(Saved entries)
(* ===== verification/RaftTypes.v ===== *)
(** * Data of the Raft library

    The types of [include/raft.h], [include/raft_types.h] and
    [include/raft_private.h] and the private structs of [raft_log.c] and
    [raft_node.c]: error codes, log entry kinds, entries, the five messages,
    the peer, the circular log and the server, the callback table, and the
    environment a server runs in (node heap, [rand], the allocator). *)

From S2P Require Import Prelude.

(** ** [raft_types.h] *)
Abbreviation raft_entry_id_t := Z (only parsing).
Abbreviation raft_term_t := Z (only parsing).
Abbreviation raft_index_t := Z (only parsing).
Abbreviation raft_node_id_t := Z (only parsing).

(** A [raft_node_t *]: the address of a peer in the node heap; the null pointer
    is [None] of [option raft_node_t]. *)
Abbreviation raft_node_t := positive (only parsing).

(** ** Error codes and enumerations of [raft.h] *)
Definition RAFT_ERR_NOT_LEADER : Z := -2.
Definition RAFT_ERR_ONE_VOTING_CHANGE_ONLY : Z := -3.
Definition RAFT_ERR_SHUTDOWN : Z := -4.
Definition RAFT_ERR_NOMEM : Z := -5.
Definition RAFT_ERR_NEEDS_SNAPSHOT : Z := -6.
Definition RAFT_ERR_SNAPSHOT_IN_PROGRESS : Z := -7.
Definition RAFT_ERR_SNAPSHOT_ALREADY_LOADED : Z := -8.

Inductive raft_membership_e : Type :=
| RAFT_MEMBERSHIP_ADD
| RAFT_MEMBERSHIP_REMOVE.

Definition RAFT_REQUESTVOTE_ERR_GRANTED : Z := 1.
Definition RAFT_REQUESTVOTE_ERR_NOT_GRANTED : Z := 0.
Definition RAFT_REQUESTVOTE_ERR_UNKNOWN_NODE : Z := -1.

Inductive raft_state_e : Type :=
| RAFT_STATE_NONE
| RAFT_STATE_FOLLOWER
| RAFT_STATE_CANDIDATE
| RAFT_STATE_LEADER.

#[global] Instance raft_state_e_eq_dec : EqDecision raft_state_e.
Proof. solve_decision. Defined.

Definition RAFT_SNAPSHOT_NONBLOCKING_APPLY : Z := 1.

Definition RAFT_LOGTYPE_NORMAL : Z := 0.
Definition RAFT_LOGTYPE_ADD_NONVOTING_NODE : Z := 1.
Definition RAFT_LOGTYPE_ADD_NODE : Z := 2.
Definition RAFT_LOGTYPE_DEMOTE_NODE : Z := 3.
Definition RAFT_LOGTYPE_REMOVE_NODE : Z := 4.
Definition RAFT_LOGTYPE_NUM : Z := 100.

Definition RAFT_NODE_STATUS_DISCONNECTED : Z := 0.
Definition RAFT_NODE_STATUS_CONNECTED : Z := 1.
Definition RAFT_NODE_STATUS_CONNECTING : Z := 2.
Definition RAFT_NODE_STATUS_DISCONNECTING : Z := 3.

(** ** Entries and messages *)

(** The payload: [buf] is the address of the user's bytes. *)
Record raft_entry_data_t : Type := mk_data {
  buf : Z;
  len : Z
}.

Record raft_entry_t : Type := mk_entry {
  ety_term : raft_term_t;
  ety_id : raft_entry_id_t;
  ety_type : Z;
  ety_data : raft_entry_data_t
}.

Abbreviation msg_entry_t := raft_entry_t (only parsing).

Record msg_entry_response_t : Type := mk_entry_response {
  mer_id : raft_entry_id_t;
  mer_term : raft_term_t;
  mer_idx : raft_index_t
}.

Record msg_requestvote_t : Type := mk_requestvote {
  rv_term : raft_term_t;
  rv_candidate_id : raft_node_id_t;
  rv_last_log_idx : raft_index_t;
  rv_last_log_term : raft_term_t
}.

Record msg_requestvote_response_t : Type := mk_requestvote_response {
  rvr_term : raft_term_t;
  rvr_vote_granted : Z
}.

(** [ae_entries] is what the [entries] pointer addresses; the null pointer addresses nothing. *)
Record msg_appendentries_t : Type := mk_appendentries {
  ae_term : raft_term_t;
  ae_prev_log_idx : raft_index_t;
  ae_prev_log_term : raft_term_t;
  ae_leader_commit : raft_index_t;
  ae_n_entries : Z;
  ae_entries : list raft_entry_t
}.

Record msg_appendentries_response_t : Type := mk_appendentries_response {
  aer_term : raft_term_t;
  aer_success : Z;
  aer_current_idx : raft_index_t;
  aer_first_idx : raft_index_t
}.

(** ** Private structs *)

(** A peer ([raft_node.c]). *)
Record raft_node_private_t : Type := mk_node {
  nd_udata : Z;
  nd_next_idx : raft_index_t;
  nd_match_idx : raft_index_t;
  nd_flags : Z;
  nd_id : raft_node_id_t
}.

(** The log, a circular array ([raft_log.c]).  [lg_cb] says whether the callback
    pointer [cb] is set; it then points at the table of the owning server. *)
Record log_private_t : Type := mk_log {
  lg_size : raft_index_t;
  lg_count : raft_index_t;
  lg_front : raft_index_t;
  lg_back : raft_index_t;
  lg_base : raft_index_t;
  lg_entries : list raft_entry_t;
  lg_cb : bool
}.

(** The server ([raft_private.h]), less its log, callback table and user data,
    which [host] and [raft] below place next to it.  [nodes] is the allocated
    pointer array, of which the first [num_nodes] cells are in use. *)
Record raft_server_private_t : Type := mk_server {
  current_term : raft_term_t;
  voted_for : raft_node_id_t;
  commit_idx : raft_index_t;
  last_applied_idx : raft_index_t;
  state : raft_state_e;
  timeout_elapsed : Z;
  nodes : list raft_node_t;
  num_nodes : Z;
  election_timeout : Z;
  election_timeout_rand : Z;
  request_timeout : Z;
  current_leader : option raft_node_t;
  node : option raft_node_t;
  voting_cfg_change_log_idx : raft_index_t;
  connected : Z;
  snapshot_in_progress : Z;
  snapshot_flags : Z;
  snapshot_last_idx : raft_index_t;
  snapshot_last_term : raft_term_t;
  saved_snapshot_last_idx : raft_index_t;
  saved_snapshot_last_term : raft_term_t
}.

(** ** Callbacks

    What a callback can read of the server: everything.  What it returns: the
    code the library tests and the new user data; the callbacks for offering,
    polling and popping may also re-point the entry's payload.  A callback does
    not write the server itself (it is given the server to query it). *)
Record raft_view : Type := mk_view {
  v_log : log_private_t;
  v_me : raft_server_private_t;
  v_heap : gmap positive raft_node_private_t
}.

Section callbacks.
Context (U : Type).

Definition func_send_requestvote_f : Type :=
  raft_view → U → raft_node_t → msg_requestvote_t → Z * U.
Definition func_send_appendentries_f : Type :=
  raft_view → U → raft_node_t → msg_appendentries_t → Z * U.
Definition func_send_snapshot_f : Type := raft_view → U → raft_node_t → Z * U.
Definition func_node_has_sufficient_logs_f : Type := raft_view → U → raft_node_t → Z * U.
Definition func_persist_vote_f : Type := raft_view → U → raft_node_id_t → Z * U.
Definition func_persist_term_f : Type := raft_view → U → raft_term_t → raft_node_id_t → Z * U.
Definition func_logentry_event_f : Type :=
  raft_view → U → raft_entry_t → raft_index_t → Z * U.
Definition func_logentry_edit_f : Type :=
  raft_view → U → raft_entry_t → raft_index_t → Z * raft_entry_data_t * U.
Definition func_membership_event_f : Type :=
  raft_view → U → raft_node_t → option raft_entry_t → raft_membership_e → U.
End callbacks.

Record raft_cbs_t (U : Type) : Type := mk_cbs {
  cb_send_requestvote : option (func_send_requestvote_f U);
  cb_send_appendentries : option (func_send_appendentries_f U);
  cb_send_snapshot : option (func_send_snapshot_f U);
  cb_applylog : option (func_logentry_event_f U);
  cb_persist_vote : option (func_persist_vote_f U);
  cb_persist_term : option (func_persist_term_f U);
  cb_log_offer : option (func_logentry_edit_f U);
  cb_log_poll : option (func_logentry_edit_f U);
  cb_log_pop : option (func_logentry_edit_f U);
  cb_log_clear : option (func_logentry_event_f U);
  cb_log_get_node_id : option (func_logentry_event_f U);
  cb_node_has_sufficient_logs : option (func_node_has_sufficient_logs_f U);
  cb_notify_membership_event : option (func_membership_event_f U)
}.
Arguments mk_cbs {U}.
Arguments cb_send_requestvote {U} _.
Arguments cb_send_appendentries {U} _.
Arguments cb_send_snapshot {U} _.
Arguments cb_applylog {U} _.
Arguments cb_persist_vote {U} _.
Arguments cb_persist_term {U} _.
Arguments cb_log_offer {U} _.
Arguments cb_log_poll {U} _.
Arguments cb_log_pop {U} _.
Arguments cb_log_clear {U} _.
Arguments cb_log_get_node_id {U} _.
Arguments cb_node_has_sufficient_logs {U} _.
Arguments cb_notify_membership_event {U} _.

(** The zeroed table of a fresh server. *)
Definition no_cbs {U : Type} : raft_cbs_t U :=
  mk_cbs None None None None None None None None None None None None None.

(** [rand()]: the [k]-th value, between 0 and [RAND_MAX], which fits an [int]. *)
Record random : Type := mk_random {
  rand_fn :> nat → Z;
  rand_range : ∀ k, 0 ≤ rand_fn k ≤ INT_MAX
}.

(** The heap functions: does the [k]-th request, for [n] elements, succeed?
    Memory is finite: a request for [INT_MAX] elements or more (of 32 bytes
    each, for log entries) is refused. *)
Record allocator : Type := mk_allocator {
  alloc_fn :> nat → Z → bool;
  alloc_limit : ∀ k n, alloc_fn k n = true → n ≤ INT_MAX
}.

(** A server without its log: the struct, the heap of peers, the callbacks with
    the user data they own, and the two sources of outside choice, [rand()] and
    the allocator, each with the number of calls made so far.
    Addresses are not reused: [heap_next] only grows. *)
Record host (U : Type) : Type := mk_host {
  me : raft_server_private_t;
  heap : gmap positive raft_node_private_t;
  heap_next : positive;
  cb : raft_cbs_t U;
  udata : U;
  rand_src : random;
  rand_n : nat;
  alloc_src : allocator;
  alloc_n : nat
}.

Arguments mk_host {U}.

Arguments me {U} _.

Arguments heap {U} _.

Arguments heap_next {U} _.

Arguments cb {U} _.

Arguments udata {U} _.

Arguments rand_src {U} _.

Arguments rand_n {U} _.

Arguments alloc_src {U} _.

Arguments alloc_n {U} _.

(** The whole state of a server. *)
Abbreviation raft U := (log_private_t * host U)%type.

(** ** Field assignments *)

Definition raft_entry_t_eta (r : raft_entry_t) : raft_entry_t := mk_entry (ety_term r) (ety_id r) (ety_type r) (ety_data r).
Definition set_ety_term : (raft_term_t) → raft_entry_t → raft_entry_t := ltac:(field_update (raft_entry_t_eta) (ety_term)).
Definition set_ety_id : (raft_entry_id_t) → raft_entry_t → raft_entry_t := ltac:(field_update (raft_entry_t_eta) (ety_id)).
Definition set_ety_type : (Z) → raft_entry_t → raft_entry_t := ltac:(field_update (raft_entry_t_eta) (ety_type)).
Definition set_ety_data : (raft_entry_data_t) → raft_entry_t → raft_entry_t := ltac:(field_update (raft_entry_t_eta) (ety_data)).

Definition raft_node_private_t_eta (r : raft_node_private_t) : raft_node_private_t := mk_node (nd_udata r) (nd_next_idx r) (nd_match_idx r) (nd_flags r) (nd_id r).
Definition set_nd_udata : (Z) → raft_node_private_t → raft_node_private_t := ltac:(field_update (raft_node_private_t_eta) (nd_udata)).
Definition set_nd_next_idx : (raft_index_t) → raft_node_private_t → raft_node_private_t := ltac:(field_update (raft_node_private_t_eta) (nd_next_idx)).
Definition set_nd_match_idx : (raft_index_t) → raft_node_private_t → raft_node_private_t := ltac:(field_update (raft_node_private_t_eta) (nd_match_idx)).
Definition set_nd_flags : (Z) → raft_node_private_t → raft_node_private_t := ltac:(field_update (raft_node_private_t_eta) (nd_flags)).
Definition set_nd_id : (raft_node_id_t) → raft_node_private_t → raft_node_private_t := ltac:(field_update (raft_node_private_t_eta) (nd_id)).

Definition log_private_t_eta (r : log_private_t) : log_private_t := mk_log (lg_size r) (lg_count r) (lg_front r) (lg_back r) (lg_base r) (lg_entries r) (lg_cb r).
Definition set_lg_size : (raft_index_t) → log_private_t → log_private_t := ltac:(field_update (log_private_t_eta) (lg_size)).
Definition set_lg_count : (raft_index_t) → log_private_t → log_private_t := ltac:(field_update (log_private_t_eta) (lg_count)).
Definition set_lg_front : (raft_index_t) → log_private_t → log_private_t := ltac:(field_update (log_private_t_eta) (lg_front)).
Definition set_lg_back : (raft_index_t) → log_private_t → log_private_t := ltac:(field_update (log_private_t_eta) (lg_back)).
Definition set_lg_base : (raft_index_t) → log_private_t → log_private_t := ltac:(field_update (log_private_t_eta) (lg_base)).
Definition set_lg_entries : (list raft_entry_t) → log_private_t → log_private_t := ltac:(field_update (log_private_t_eta) (lg_entries)).
Definition set_lg_cb : (bool) → log_private_t → log_private_t := ltac:(field_update (log_private_t_eta) (lg_cb)).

TASK: All that is needed is the opening run of the data, given again exactly: please include every line from the first through the line with "Abbreviation raft_index_t := Z", both ends kept.

RESULT BELOW:
(* ===== verification/RaftTypes.v ===== *)
(** * Data of the Raft library

    The types of [include/raft.h], [include/raft_types.h] and
    [include/raft_private.h] and the private structs of [raft_log.c] and
    [raft_node.c]: error codes, log entry kinds, entries, the five messages,
    the peer, the circular log and the server, the callback table, and the
    environment a server runs in (node heap, [rand], the allocator). *)

From S2P Require Import Prelude.

(** ** [raft_types.h] *)
Abbreviation raft_entry_id_t := Z (only parsing).
Abbreviation raft_term_t := Z (only parsing).
Abbreviation raft_index_t := Z (only parsing).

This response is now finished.